CeBiTec – Colloquium (unscheduled)
Wednesday, April 25, 2018, 13 c.t.
G1-106, CeBiTec Building
Dr. Sagi Snir
Department of Evolutionary and Environmental Biology, University of Haifa, Israel
Constructing the Microbial Tree of Life Using Quartet Based Approaches
Understanding the origin and history of life on Earth is among the most fundamental and challenging tasks in Biology.This history is usually described by a tree-like relationship. In particular, the advent of Next Generation Sequencing techniques has opened up the opportunity to combine a host of specific gene histories into the unifying  big tree of life (ToL)  that portrays the main trend of evolution of life. In microbes however, this trend is largely obscured by massive activity of horizontal gene transfer (HGT) that links distantly related linages along the ToL. Nevertheless a common hypothesis is that microbial evolution is primarily tree-like, and a routine effort is made to distil this tree-like signal from the conflicting evidence.

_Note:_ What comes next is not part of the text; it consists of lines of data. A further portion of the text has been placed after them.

(** * HerdLink barn gate controller (V5.ino): door motor state machine,
      occupancy tracker, tag dispatcher and status service.

    The sketch keeps its whole state in global variables and mutates them
    from [void] functions.  Each function is embedded as a function from the
    globals (record [World]) to the globals; the lines written to [Serial]
    are kept as a trace inside the same record.  The two FreeRTOS tasks are
    not modelled: every function is taken as one atomic call. *)

From Stdlib Require Import ZArith String Ascii DecimalString Lia.
From stdpp Require Import base list strings.

Local Open Scope Z_scope.

(** ** Constants (the #defines of the sketch) *)

Definition DOOR_HOLD_TIME_MS : Z := 3000.
Definition POS_CLOSED : Z := 0.
Definition POS_OPEN : Z := 1400.
Definition MAX_GOATS_IN_BARN : nat := 10.

(** [unsigned long] is 32 bits wide on the ESP32; [wrap32] is its
    wrap-around. *)
Definition wrap32 (z : Z) : Z := z mod 2 ^ 32.

(** ** The stepper driver

    [AccelStepper] is a third-party class; the sketch only calls the four
    methods below on the global [motor].  It is taken as an interface. *)

Class AccelStepper (M : Type) := {
  moveTo : Z -> M -> M;
  run : M -> M;
  distanceToGo : M -> Z;
  currentPosition : M -> Z
}.
(** * PiPico game engine with ILI9341 TFT: driver, graphics surface, engine loop

    A shallow embedding of
      - [Driver/tft_ili9341.py]  (class [ILI9341]),
      - [Engine/gfx_pico.py]     (class [PicoGFX]),
      - [Engine/engine_core.py]  (classes [InputState], [Engine]),
    followed by the properties of the display protocol, the clipped and
    unclipped drawing primitives, text measurement and rasterisation, and the
    engine's per-tick input and double-tap handling.

    Conventions.
      - Python integers are unbounded: they are [Z]; [>>] is [Z.shiftr] and
        [&] is [Z.land] (both agree with Python on negative numbers), [//] by
        a positive divisor is [Z.div].
      - [bytes] and [bytearray] values are [list Z] whose elements are in
        [0..255]; an indexed store is stdpp's [<[i:=v]>] behind an explicit
        range check, because Python raises [IndexError] out of range.
      - A text is a [string] of one-byte characters, each taking one 8x8
        glyph cell.
      - What a method does to the hardware is the list of bus operations it
        performs, in order. *)

From Stdlib Require Import ZArith Lia Bool.
From Stdlib Require DecimalString.
From Stdlib Require Import Ascii.
From stdpp Require Import base list gmap strings.

Open Scope Z_scope.

(** ** Bus operations of the display driver *)

(** One pin write or one SPI transfer, as [ILI9341] issues them. *)
Inductive bus_op : Type :=
  | DC (level : bool)             (* self.dc.value(level) *)
  | CS (level : bool)             (* self.cs.value(level) *)
  | SPI_write (data : list Z).    (* self.spi.write(data) *)

Definition bus_trace := list bus_op.

(** The bytes that went over SPI, in order, whatever the pin states. *)
Fixpoint spi_bytes (t : bus_trace) : list Z :=
  match t with
  | [] => []
  | SPI_write d :: t' => d ++ spi_bytes t'
  | _ :: t' => spi_bytes t'
  end.

Definition is_spi_write (o : bus_op) : bool :=
  match o with SPI_write _ => true | _ => false end.

(** ** Python sequence helpers *)

(** [len(text)] *)
Definition len (text : string) : Z := Z.of_nat (String.length text).

(** [bytearray(n)]: [n] zero bytes. *)
Definition bytearray (n : Z) : list Z := replicate (Z.to_nat n) 0.

(** [range(n)] *)
Definition py_range (n : Z) : list Z := seqZ 0 n.

(** [range(0, n, 2)] *)
Definition py_range_step2 (n : Z) : list Z :=
  (fun k => 2 * k) <$> seqZ 0 ((n + 1) / 2).

(** Position of index [i] in a sequence of length [n]: Python counts a
    negative index from the end and raises [IndexError] outside
    [-n .. n-1]. *)
Definition py_index (n : nat) (i : Z) : option nat :=
  if (0 <=? i) && (i <? Z.of_nat n) then Some (Z.to_nat i)
  else if (- Z.of_nat n <=? i) && (i <? 0) then Some (Z.to_nat (Z.of_nat n + i))
  else None.

(** [buf[i]] *)
Definition getitem (buf : list Z) (i : Z) : option Z :=
  k ← py_index (length buf) i; buf !! k.

(** [buf[i] = v] *)
Definition setitem (buf : list Z) (i : Z) (v : Z) : option (list Z) :=
  k ← py_index (length buf) i; Some (<[k:=v]> buf).

(** [for x in xs: body], threading the mutated state; an exception in the
    body ends the loop. *)
Fixpoint for_each {A St : Type} (xs : list A) (body : A -> St -> option St)
    (s : St) : option St :=
  match xs with
  | [] => Some s
  | x :: xs' => s' ← body x s; for_each xs' body s'
  end.

(** The truth value of a string: [not text] holds of the empty string only. *)
Definition py_not (text : string) : bool :=
  match text with
  | EmptyString => true
  | String _ _ => false
  end.

(** The firmware's [framebuf.FrameBuffer(buf, w, h, framebuf.RGB565)] with
    its [text] method is not part of the repository.  It is taken as an
    interface: [fb_text buf w h text colour] is [buf] after
    [fb.text(text, 0, 0, colour)]; the only law used is that the frame buffer
    draws in place, in the caller's [bytearray], whose size it cannot
    change. *)
Class FrameBuffer : Type := {
  fb_text : list Z -> Z -> Z -> string -> Z -> list Z;
  fb_text_length :
    forall buf w h text colour,
      length (fb_text buf w h text colour) = length buf
}.

(** ** [Driver/tft_ili9341.py] *)

Module ILI9341.

Record t : Type := mk {
  width : Z;
  height : Z
}.

(** [ILI9341.__init__] defaults: [width=240, height=320]. *)
Definition default : t := mk 240 320.

Definition hi8 (v : Z) : Z := Z.land (Z.shiftr v 8) 0xFF.
Definition lo8 (v : Z) : Z := Z.land v 0xFF.

Definition _write_cmd (cmd : Z) : bus_trace :=
  [DC false; CS false; SPI_write [cmd]; CS true].

Definition _write_data (data_bytes : list Z) : bus_trace :=
  [DC true; CS false; SPI_write data_bytes; CS true].

Definition _set_window (x0 y0 x1 y1 : Z) : bus_trace :=
  _write_cmd 0x2A
  ++ _write_data [hi8 x0; lo8 x0; hi8 x1; lo8 x1]
  ++ _write_cmd 0x2B
  ++ _write_data [hi8 y0; lo8 y0; hi8 y1; lo8 y1]
  ++ _write_cmd 0x2C.

Definition _set_window_for_read (x0 y0 x1 y1 : Z) : bus_trace :=
  _write_cmd 0x2A
  ++ _write_data [hi8 x0; lo8 x0; hi8 x1; lo8 x1]
  ++ _write_cmd 0x2B
  ++ _write_data [hi8 y0; lo8 y0; hi8 y1; lo8 y1]
  ++ _write_cmd 0x2E.

(** [bytes([hi, lo]) * 64] *)
Definition colour_chunk (hi lo : Z) : list Z := mjoin (replicate 64 [hi; lo]).

(** The [while pixels > 0] loop of [fill_rect]; every iteration lowers
    [pixels] by at least one, so [Z.to_nat pixels] iterations are enough
    (see [stream_pixels_unfold]). *)
Fixpoint stream_pixels_loop (fuel : nat) (chunk : list Z) (pixels : Z)
    : bus_trace :=
  match fuel with
  | O => []
  | S fuel' =>
      if 0 <? pixels then
        let n := if pixels <? 64 then pixels else 64 in
        SPI_write (take (Z.to_nat (n * 2)) chunk)
          :: stream_pixels_loop fuel' chunk (pixels - n)
      else []
  end.

Definition stream_pixels (chunk : list Z) (pixels : Z) : bus_trace :=
  stream_pixels_loop (Z.to_nat pixels) chunk pixels.

Definition fill_rect (self : t) (x y w h colour : Z) : bus_trace :=
  if (w <=? 0) || (h <=? 0) then []
  else
    let x1 := x + w - 1 in
    let y1 := y + h - 1 in
    if (x <? 0) || (y <? 0) || (x1 >=? width self) || (y1 >=? height self)
    then []
    else
      let hi := hi8 colour in
      let lo := lo8 colour in
      let chunk := colour_chunk hi lo in
      let pixels := w * h in
      _set_window x y x1 y1
      ++ [DC true; CS false]
      ++ stream_pixels chunk pixels
      ++ [CS true].

Definition clear (self : t) (colour : Z) : bus_trace :=
  fill_rect self 0 0 (width self) (height self) colour.

Definition pixel (self : t) (x y colour : Z) : bus_trace :=
  if (0 <=? x) && (x <? width self) && (0 <=? y) && (y <? height self)
  then _set_window x y x y ++ _write_data [hi8 colour; lo8 colour]
  else [].

Definition blit_rgb565 (x y w h : Z) (buf : list Z) : bus_trace :=
  _set_window x y (x + w - 1) (y + h - 1) ++ _write_data buf.

(** [text(self, x, y, text, colour=0xFFFF, bg=0x0000)]; [None] stands for an
    uncaught exception.  The background loop is
    [for i in range(0, len(buf), 2): buf[i] = hi_bg; buf[i + 1] = lo_bg]. *)
Definition text `{FrameBuffer} (x y : Z) (text : string) (colour bg : Z)
    : option bus_trace :=
  if py_not text then Some []
  else
    let w := 8 * len text in
    let h := 8 in
    let buf := bytearray (w * h * 2) in
    let hi_bg := hi8 bg in
    let lo_bg := lo8 bg in
    buf ← for_each (py_range_step2 (Z.of_nat (length buf)))
            (fun i buf =>
               buf ← setitem buf i hi_bg;
               setitem buf (i + 1) lo_bg)
            buf;
    let buf := fb_text buf w h text colour in
    Some (blit_rgb565 x y w h buf).
(** X8: whenever the projection returns its pair, the data was
    sufficient; the components are those PCA returned, one record per
    row, under the names PC1 .. PCk in every record; with clustering
    every row has got the label k-means gave it, under the key
    [cluster]; without clustering there is no such key. *)
Theorem projection_result_is_well_formed (e : entropy) (df : DataFrame)
    (k : Z) (cl : bool) (c : Z) (f : PcaFrame) (r : PcaResult) :
  perform_pca_analysis e df k cl c = Returns (PcaPair f r) ->
  (0 < fst (shape (df_num df)) /\ k <= snd (shape (df_num df)))
  /\ (exists X,
        StandardScaler_fit_transform (df_num df) = Returns X
        /\ PCA_fit_transform k None e X
           = Returns (pc_rows f, explained_variance_ratio r))
  /\ pc_names f = pc_column_names k
  /\ Forall (fun row => length row = Z.to_nat k) (pc_rows f)
  /\ components r = to_records f
  /\ length (components r) = length (pc_rows f)
  /\ (if cl
      then exists labels,
             KMeans_fit_predict c (Some 42) e (pc_names f) (pc_rows f)
             = Returns labels
             /\ cluster f = Some labels
             /\ length labels = length (pc_rows f)
             /\ Forall (fun rec => map fst rec = pc_column_names k ++ ["cluster"])
                  (components r)
      else cluster f = None
           /\ Forall (fun rec => map fst rec = pc_column_names k)
                (components r)).
Proof.
  unfold perform_pca_analysis.
  destruct ((fst (shape (df_num df)) =? 0)
            || (snd (shape (df_num df)) <? k)) eqn:Hg; [discriminate|].
  apply orb_false_iff in Hg. destruct Hg as [Hrows Hcols].
  apply Z.eqb_neq in Hrows. apply Z.ltb_ge in Hcols.
  destruct (StandardScaler_fit_transform (df_num df)) as [X|ex]; simpl;
    [|discriminate].
  destruct (PCA_fit_transform k None e X) as [[Y ratio]|ex] eqn:Hpca; simpl;
    [|discriminate].
  destruct (make_pca_frame Y (pc_column_names k)) as [f0|ex] eqn:Hframe;
    simpl; [|discriminate].
  destruct (make_pca_frame_returns _ _ _ Hframe) as [-> Hwidth].
  rewrite length_pc_column_names in Hwidth.
  assert (Hshape : 0 < fst (shape (df_num df)) /\ k <= snd (shape (df_num df))).
  { split; [|exact Hcols]. unfold shape in *. simpl in *. lia. }
  destruct cl.
  - simpl pc_names. simpl pc_rows.
    destruct (KMeans_fit_predict c (Some 42) e (pc_column_names k) Y)
      as [labels|ex] eqn:Hkm; simpl; [|discriminate].
    destruct (set_cluster (mkPcaFrame (pc_column_names k) Y None) labels)
      as [f1|ex] eqn:Hset; simpl; [|discriminate].
    destruct (set_cluster_returns _ _ _ Hset) as [-> Hlen]. simpl in Hlen.
    intros [= <- <-]. simpl.
    split; [exact Hshape|]. split; [now exists X|].
    split; [reflexivity|]. split; [exact Hwidth|]. split; [reflexivity|].
    split.
    + apply (length_to_records (mkPcaFrame (pc_column_names k) Y (Some labels))).
      exact Hlen.
    + exists labels. repeat split; auto.
      apply (to_records_keys (mkPcaFrame (pc_column_names k) Y (Some labels))).
      simpl. now rewrite length_pc_column_names.
  - intros [= <- <-]. simpl.
    split; [exact Hshape|]. split; [now exists X|].
    split; [reflexivity|]. split; [exact Hwidth|]. split; [reflexivity|].
    split.
    + now apply (length_to_records (mkPcaFrame (pc_column_names k) Y None)).
    + split; [reflexivity|].
      apply (to_records_keys (mkPcaFrame (pc_column_names k) Y None)).
      simpl. now rewrite length_pc_column_names.
Qed.

End ProjectionResult.

(** ** The summary, the distribution and the groups, value by value *)

Section SummaryBounds.

Context {pd : Pandas}.

Open Scope R_scope.

Lemma Rsum_between (lo hi : R) (xs : list R) :
  (forall x, In x xs -> lo <= x <= hi) ->
  INR (length xs) * lo <= Rsum xs <= INR (length xs) * hi.
Proof.
  induction xs as [|x xs IH]; intros Hb.
  - simpl. lra.
  - change (Rsum (x :: xs)) with (x + Rsum xs).
    change (length (x :: xs)) with (S (length xs)). rewrite S_INR.
    assert (Hx : lo <= x <= hi) by (apply Hb; now left).
    assert (Hxs : INR (length xs) * lo <= Rsum xs <= INR (length xs) * hi)
      by (apply IH; intros y Hy; apply Hb; now right).
    lra.
Qed.

(** The mean of a sample lies between any bounds of its values. *)
Lemma mean_between (lo hi : R) (xs : list R) :
  xs <> [] ->
  (forall x, In x xs -> lo <= x <= hi) ->
  lo <= Rsum xs / INR (length xs) <= hi.
Proof.
  intros Hne Hb.
  assert (Hn : 0 < INR (length xs)).
  { apply lt_0_INR. destruct xs; [contradiction|simpl; lia]. }
  pose proof (Rsum_between lo hi xs Hb) as [Hlo Hhi].
  split.
  - apply (Rmult_le_reg_r (INR (length xs))); [exact Hn|].
    unfold Rdiv. rewrite Rmult_assoc, Rinv_l by lra. lra.
  - apply (Rmult_le_reg_r (INR (length xs))); [exact Hn|].
    unfold Rdiv. rewrite Rmult_assoc, Rinv_l by lra. lra.
Qed.

Lemma has_sales (df : DataFrame) (j : nat) (d : dtype) :
  find_column "SALES" (columns df) = Some (j, d) ->
  has_column "SALES" df = true.
Proof.
  intros Hfind. destruct (has_column "SALES" df) eqn:Hh; [reflexivity|].
  apply has_column_find in Hh. congruence.
Qed.

(** X9: on a table with a number column [SALES], the summary and the
    distribution of [SALES] agree on mean, minimum and maximum.  When
    [SALES] has no value (no row, or nulls only), the total is 0 and
    every other statistic is NaN.  When it has one, minimum and maximum
    are values of the column, the minimum not above the maximum; and
    where sum and mean are computed without rounding or wrapping, the
    mean lies between them and the total is the mean times the number of
    values. *)
Theorem summary_and_distribution_agree (df : DataFrame) (j : nat) :
  find_column "SALES" (columns df) = Some (j, DNumber) ->
  exists s d,
    get_sales_summary df = Returns s
    /\ get_sales_distribution df "SALES" = Returns (Some d)
    /\ d_mean d = average_sales s
    /\ d_min d = min_sales s
    /\ d_max d = max_sales s
    /\ (non_null (column_cells j df) = [] ->
        total_sales s = Some 0
        /\ average_sales s = None /\ min_sales s = None /\ max_sales s = None
        /\ d_std d = None /\ d_q25 d = None /\ d_q50 d = None
        /\ d_q75 d = None)
    /\ (non_null (column_cells j df) <> [] ->
        exists lo hi,
          min_sales s = Some lo /\ max_sales s = Some hi
          /\ In lo (non_null (column_cells j df))
          /\ In hi (non_null (column_cells j df))
          /\ lo <= hi
          /\ (exact_sum (non_null (column_cells j df)) ->
              exact_mean (non_null (column_cells j df)) ->
              exists t m,
                total_sales s = Some t /\ average_sales s = Some m
                /\ lo <= m <= hi
                /\ t = m * INR (length (non_null (column_cells j df))))).
Proof.
  intros Hfind. pose proof (has_sales df j _ Hfind) as Hhas.
  unfold get_sales_summary, get_sales_distribution, getitem.
  rewrite Hhas, Hfind. simpl. fold (column_cells j df).
  set (xs := non_null (column_cells j df)).
  eexists. eexists. split; [reflexivity|]. split; [reflexivity|]. simpl.
  split; [reflexivity|]. split; [reflexivity|]. split; [reflexivity|].
  split.
  - intros ->. repeat split; try reflexivity.
  - intros Hne. clearbody xs. destruct xs as [|x xs']; [contradiction|].
    exists (fold_left Rmin xs' x), (fold_left Rmax xs' x).
    do 2 (split; [reflexivity|]).
    split; [apply fold_min_attained|]. split; [apply fold_max_attained|].
    destruct (fold_min_lower xs' x) as [Hlo Hlos].
    destruct (fold_max_upper xs' x) as [Hhi Hhis].
    split; [lra|].
    intros Hsum Hmean. unfold exact_sum in Hsum.
    specialize (Hmean Hne).
    exists (Rsum (x :: xs')), (Rsum (x :: xs') / INR (length (x :: xs'))).
    split; [exact Hsum|]. split; [exact Hmean|]. split.
    + apply mean_between; [discriminate|].
      rewrite Forall_forall in Hlos, Hhis.
      intros y [<- | Hy]; [lra|].
      split; [now apply Hlos|now apply Hhis].
    + field. apply not_0_INR. discriminate.
Qed.

(** C10: [total_orders] is the number of rows of the frame, whether
    their [SALES] is null or not, while the total, the mean, the maximum
    and the minimum are those of the non-null [SALES] values: they are
    what the library's sum and mean make of these values, and the
    greatest and the least of them, and they do not change when the rows
    without a [SALES] value are dropped.  So where sum and mean are
    exact, some [SALES] value is missing and the total is not 0, the
    mean differs from the total over the count. *)
Theorem summary_counts_all_rows (df : DataFrame) (j : nat) :
  find_column "SALES" (columns df) = Some (j, DNumber) ->
  exists s s',
    get_sales_summary df = Returns s
    /\ get_sales_summary (dropna_subset_at j df) = Returns s'
    /\ total_orders s = Z.of_nat (length (rows df))
    /\ total_orders s'
       = Z.of_nat (length (filter (fun r => notna (cell_at j r)) (rows df)))
    /\ total_sales s = total_sales s'
    /\ average_sales s = average_sales s'
    /\ max_sales s = max_sales s'
    /\ min_sales s = min_sales s'
    /\ (non_null (column_cells j df) = [] ->
        total_sales s = Some 0 /\ average_sales s = None
        /\ max_sales s = None /\ min_sales s = None)
    /\ (non_null (column_cells j df) <> [] ->
        total_sales s = Some (series_sum (non_null (column_cells j df)))
        /\ average_sales s
           = Some (series_mean (non_null (column_cells j df)))
        /\ exists hi lo,
             max_sales s = Some hi /\ min_sales s = Some lo
             /\ In hi (non_null (column_cells j df))
             /\ In lo (non_null (column_cells j df))
             /\ forall x, In x (non_null (column_cells j df)) -> lo <= x <= hi)
    /\ (exact_sum (non_null (column_cells j df)) ->
        exact_mean (non_null (column_cells j df)) ->
        (0 < length (non_null (column_cells j df)) < length (rows df))%nat ->
        Rsum (non_null (column_cells j df)) <> 0 ->
        exists t m,
          total_sales s = Some t /\ average_sales s = Some m
          /\ m <> t / IZR (total_orders s)).
Proof.
  intros Hfind.
  unfold get_sales_summary, getitem, dropna_subset_at. simpl.
  rewrite Hfind. simpl. rewrite non_null_dropna. fold (column_cells j df).
  set (xs := non_null (column_cells j df)).
  eexists. eexists. split; [reflexivity|]. split; [reflexivity|]. simpl.
  do 6 (split; [reflexivity|]).
  split; [|split].
  - intros ->. repeat split; reflexivity.
  - intros Hne. clearbody xs. destruct xs as [|x xs']; [contradiction|].
    do 2 (split; [reflexivity|]).
    exists (fold_left Rmax xs' x), (fold_left Rmin xs' x).
    do 2 (split; [reflexivity|]).
    split; [apply fold_max_attained|]. split; [apply fold_min_attained|].
    destruct (fold_min_lower xs' x) as [Hlo Hlos].
    destruct (fold_max_upper xs' x) as [Hhi Hhis].
    rewrite Forall_forall in Hlos, Hhis.
    intros y [<- | Hy]; [lra|].
    split; [now apply Hlos|now apply Hhis].
  - intros Hsum Hmean [Hpos Hless] Htotal. clearbody xs.
    assert (Hne : xs <> []) by (intros ->; simpl in Hpos; lia).
    unfold exact_sum in Hsum. specialize (Hmean Hne).
    exists (Rsum xs), (Rsum xs / INR (length xs)).
    split; [exact Hsum|]. split; [exact Hmean|].
    rewrite <- INR_IZR_INZ. unfold Rdiv. intros Heq.
    apply Rmult_eq_reg_l in Heq; [|exact Htotal].
    assert (Hm : INR (length xs) <> 0) by (apply not_0_INR; lia).
    assert (Hn : INR (length (rows df)) <> 0) by (apply not_0_INR; lia).
    assert (Hsame : INR (length xs) = INR (length (rows df))).
    { rewrite <- (Rinv_inv (INR (length xs))),
        <- (Rinv_inv (INR (length (rows df)))).
      now rewrite Heq. }
    apply INR_eq in Hsame. lia.
Qed.

End SummaryBounds.

Section Groups.

Context {pd : Pandas}.

Open Scope R_scope.

(** X10: on a table with a datetime [ORDERDATE] and a number [SALES],
    [group_sales_by_date] returns one record per timestamp that some
    row has, in strictly ascending order of the timestamps, holding the
    timestamp formatted as a date and the sum the library makes of the
    non-null [SALES] of the rows with that timestamp, in the order of
    the rows (0 when there is none); rows without a timestamp are in no
    group. *)
Theorem groups_are_the_dates (df : DataFrame) (i j : nat) :
  find_column "ORDERDATE" (columns df) = Some (i, DDatetime) ->
  find_column "SALES" (columns df) = Some (j, DNumber) ->
  exists sums,
    group_sales_by_date df
    = Returns (map (fun g => (strftime_ymd (fst g), CNum (snd g))) sums)
    /\ StronglySorted Z.lt (map fst sums)
    /\ (forall t,
          In t (map fst sums)
          <-> exists r, In r (rows df) /\ date_key i r = Some t)
    /\ (forall t s,
          In (t, s) sums ->
          s = group_total
                (non_null (map (cell_at j) (filter (on_date i t) (rows df))))).
Proof.
  intros Hdate Hsales.
  exists (groupby_sum (keyed_values i j (rows df))).
  assert (Hkeys : map fst (groupby_sum (keyed_values i j (rows df)))
                  = map fst (groupby_values (keyed_values i j (rows df)))).
  { unfold groupby_sum. now rewrite map_map. }
  split; [|split; [|split]].
  - unfold group_sales_by_date. rewrite Hdate, Hsales. simpl.
    now rewrite map_map.
  - rewrite Hkeys. apply sorted_groupby_agg.
  - intros t. rewrite Hkeys. unfold groupby_values.
    rewrite keys_groupby_agg. apply keyed_values_keys.
  - intros t s Hin. unfold groupby_sum in Hin.
    apply in_map_iff in Hin. destruct Hin as ([t' vs] & [= -> <-] & Hin).
    now rewrite (group_of_date i j t vs _ Hin).
Qed.

End Groups.

(** ** The session over a sequence of requests *)

Section SessionRuns.

Context {pd : Pandas} {sk : Sklearn} {rd : Renderer}.

Lemma initialize_data_done {fs : FileSystem} (s : session) :
  data_initialized s = true -> initialize_data s = s.
Proof. unfold initialize_data. now intros ->. Qed.

Lemma initialize_data_sets_flag {fs : FileSystem} (s : session) :
  data_initialized (initialize_data s) = true.
Proof.
  unfold initialize_data. destruct (data_initialized s) eqn:Hflag;
    [exact Hflag|].
  destruct data_file as [src|]; [|reflexivity].
  now destruct (load_data src).
Qed.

In a recent result, we have shown that it is possible to construct the quartet  topology for every four species such that with high probability it is correct. The next task is combining all these, possibly conflicting, quartet trees into the big ToL, a task denoted as the supertree. is problem lies at the root of many tree reconstruction methods and theoretical as well as experimental results have been reported.
In a series of works we have developed a probabilistic, graph theoretically based, approach for the supertree task. Our approach is based on a divide and conquer algorithm where our divide step uses a semi-definite programming (SDP) formulation of MaxCut in a graph representing relationships between the organisms. We devised an extremely fast SDP-like heuristic that allows us to extend the input data from several thousands of quartet trees over few dozens of species to tens of millions of quartet trees over thousands of species. Using these tools we arrived at surprising results regarding the microbial tree of life. The talk is self contained and assumes no prior knowledge in neither Biology nor algorithms.